• _Your objective_: The line containing "(** [dynamic_table(max_size)]. *)" marks the end, so write out exactly every line from the top of the entries below through that one.

----- Records for this exercise -----

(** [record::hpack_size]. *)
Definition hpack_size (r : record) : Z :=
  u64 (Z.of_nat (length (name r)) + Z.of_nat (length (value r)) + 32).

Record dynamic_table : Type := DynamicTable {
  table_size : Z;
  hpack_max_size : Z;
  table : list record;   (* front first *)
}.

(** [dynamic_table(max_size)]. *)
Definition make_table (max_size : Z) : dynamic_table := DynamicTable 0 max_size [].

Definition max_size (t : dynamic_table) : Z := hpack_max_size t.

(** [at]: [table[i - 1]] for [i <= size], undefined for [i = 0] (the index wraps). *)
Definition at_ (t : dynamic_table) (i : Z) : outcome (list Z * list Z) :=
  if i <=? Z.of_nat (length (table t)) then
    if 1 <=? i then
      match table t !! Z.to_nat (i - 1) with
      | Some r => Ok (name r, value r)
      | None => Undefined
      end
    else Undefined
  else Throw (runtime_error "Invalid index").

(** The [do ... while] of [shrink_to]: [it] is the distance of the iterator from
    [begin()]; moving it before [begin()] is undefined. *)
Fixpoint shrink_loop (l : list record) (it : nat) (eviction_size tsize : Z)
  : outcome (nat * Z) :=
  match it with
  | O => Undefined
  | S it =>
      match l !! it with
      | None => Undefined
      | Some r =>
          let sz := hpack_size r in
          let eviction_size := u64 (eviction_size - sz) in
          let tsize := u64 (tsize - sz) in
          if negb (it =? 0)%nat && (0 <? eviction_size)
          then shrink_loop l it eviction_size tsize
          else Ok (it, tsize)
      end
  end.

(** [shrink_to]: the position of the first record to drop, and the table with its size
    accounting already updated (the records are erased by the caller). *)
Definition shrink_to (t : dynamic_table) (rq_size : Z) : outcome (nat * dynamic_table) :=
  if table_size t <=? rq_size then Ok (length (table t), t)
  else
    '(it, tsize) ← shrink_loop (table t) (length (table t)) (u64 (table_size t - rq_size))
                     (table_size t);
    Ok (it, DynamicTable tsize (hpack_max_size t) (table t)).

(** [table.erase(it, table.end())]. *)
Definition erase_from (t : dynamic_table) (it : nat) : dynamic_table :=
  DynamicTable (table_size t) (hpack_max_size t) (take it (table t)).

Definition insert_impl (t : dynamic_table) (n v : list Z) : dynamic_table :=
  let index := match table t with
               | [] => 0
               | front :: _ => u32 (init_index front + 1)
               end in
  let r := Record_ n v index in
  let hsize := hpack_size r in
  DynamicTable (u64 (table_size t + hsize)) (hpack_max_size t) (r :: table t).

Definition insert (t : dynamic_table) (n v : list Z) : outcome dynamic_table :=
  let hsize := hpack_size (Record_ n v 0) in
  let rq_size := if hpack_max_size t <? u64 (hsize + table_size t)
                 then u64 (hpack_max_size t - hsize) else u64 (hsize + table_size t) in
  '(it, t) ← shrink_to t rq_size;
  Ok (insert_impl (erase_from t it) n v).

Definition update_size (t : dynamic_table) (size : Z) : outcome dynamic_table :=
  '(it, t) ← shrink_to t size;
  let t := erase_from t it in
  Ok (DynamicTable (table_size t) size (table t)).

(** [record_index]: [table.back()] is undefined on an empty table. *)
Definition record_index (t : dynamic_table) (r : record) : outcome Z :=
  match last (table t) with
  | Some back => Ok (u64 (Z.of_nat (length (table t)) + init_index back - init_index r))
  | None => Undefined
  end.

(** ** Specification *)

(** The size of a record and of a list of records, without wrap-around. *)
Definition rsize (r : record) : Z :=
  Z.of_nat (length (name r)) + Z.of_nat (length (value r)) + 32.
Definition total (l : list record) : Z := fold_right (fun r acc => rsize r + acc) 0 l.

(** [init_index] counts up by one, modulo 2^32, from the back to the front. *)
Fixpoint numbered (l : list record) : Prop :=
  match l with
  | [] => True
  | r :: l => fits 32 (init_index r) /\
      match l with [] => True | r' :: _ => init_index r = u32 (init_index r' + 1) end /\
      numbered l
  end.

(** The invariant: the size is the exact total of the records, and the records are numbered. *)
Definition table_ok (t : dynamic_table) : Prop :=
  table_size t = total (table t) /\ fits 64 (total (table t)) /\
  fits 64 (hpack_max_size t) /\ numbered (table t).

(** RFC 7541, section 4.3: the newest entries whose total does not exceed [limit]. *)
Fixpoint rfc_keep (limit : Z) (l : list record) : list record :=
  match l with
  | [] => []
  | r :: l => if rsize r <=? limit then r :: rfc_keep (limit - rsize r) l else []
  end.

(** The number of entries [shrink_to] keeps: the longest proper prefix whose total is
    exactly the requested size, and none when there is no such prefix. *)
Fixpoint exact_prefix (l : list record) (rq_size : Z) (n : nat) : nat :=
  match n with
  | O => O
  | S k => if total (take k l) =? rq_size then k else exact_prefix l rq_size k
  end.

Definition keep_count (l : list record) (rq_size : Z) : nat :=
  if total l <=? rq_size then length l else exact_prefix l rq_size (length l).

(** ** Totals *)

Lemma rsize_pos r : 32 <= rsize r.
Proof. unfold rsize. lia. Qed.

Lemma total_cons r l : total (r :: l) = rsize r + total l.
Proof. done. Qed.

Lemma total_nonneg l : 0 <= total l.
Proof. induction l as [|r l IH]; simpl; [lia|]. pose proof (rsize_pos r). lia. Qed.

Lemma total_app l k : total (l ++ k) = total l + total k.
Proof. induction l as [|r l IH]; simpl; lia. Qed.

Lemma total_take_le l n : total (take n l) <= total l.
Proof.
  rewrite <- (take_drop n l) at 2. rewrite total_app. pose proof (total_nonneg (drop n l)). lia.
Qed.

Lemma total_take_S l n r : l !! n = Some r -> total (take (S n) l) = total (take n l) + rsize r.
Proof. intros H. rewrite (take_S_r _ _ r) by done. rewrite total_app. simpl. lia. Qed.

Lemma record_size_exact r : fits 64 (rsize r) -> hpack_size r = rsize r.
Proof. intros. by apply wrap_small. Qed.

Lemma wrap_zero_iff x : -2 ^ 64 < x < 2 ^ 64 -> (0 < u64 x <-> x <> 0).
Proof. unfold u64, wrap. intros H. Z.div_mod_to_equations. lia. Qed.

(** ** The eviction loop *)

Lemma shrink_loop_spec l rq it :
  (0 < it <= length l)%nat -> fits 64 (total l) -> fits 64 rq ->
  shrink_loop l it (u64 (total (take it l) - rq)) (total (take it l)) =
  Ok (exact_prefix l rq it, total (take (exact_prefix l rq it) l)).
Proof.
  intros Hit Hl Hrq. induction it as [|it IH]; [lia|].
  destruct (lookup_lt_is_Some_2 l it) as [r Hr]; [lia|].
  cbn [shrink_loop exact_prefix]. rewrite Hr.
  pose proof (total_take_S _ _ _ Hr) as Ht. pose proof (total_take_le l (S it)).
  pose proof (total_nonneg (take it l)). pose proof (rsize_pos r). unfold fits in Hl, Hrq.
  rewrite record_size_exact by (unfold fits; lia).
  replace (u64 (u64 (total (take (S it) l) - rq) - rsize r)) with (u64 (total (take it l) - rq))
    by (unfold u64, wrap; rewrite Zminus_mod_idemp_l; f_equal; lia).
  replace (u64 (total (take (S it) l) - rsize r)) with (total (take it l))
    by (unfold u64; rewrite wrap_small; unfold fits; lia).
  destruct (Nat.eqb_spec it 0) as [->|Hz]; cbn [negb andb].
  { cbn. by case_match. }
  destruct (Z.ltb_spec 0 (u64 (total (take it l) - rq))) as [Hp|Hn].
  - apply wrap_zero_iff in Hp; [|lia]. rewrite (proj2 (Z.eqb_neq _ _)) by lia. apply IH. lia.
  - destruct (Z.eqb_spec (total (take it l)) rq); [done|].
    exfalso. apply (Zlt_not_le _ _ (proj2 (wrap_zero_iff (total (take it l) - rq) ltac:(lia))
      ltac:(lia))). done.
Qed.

-----

• _Reply_:
(** [record::hpack_size]. *)
Definition hpack_size (r : record) : Z :=
  u64 (Z.of_nat (length (name r)) + Z.of_nat (length (value r)) + 32).

Record dynamic_table : Type := DynamicTable {
  table_size : Z;
  hpack_max_size : Z;
  table : list record;   (* front first *)
}.

(** [dynamic_table(max_size)]. *)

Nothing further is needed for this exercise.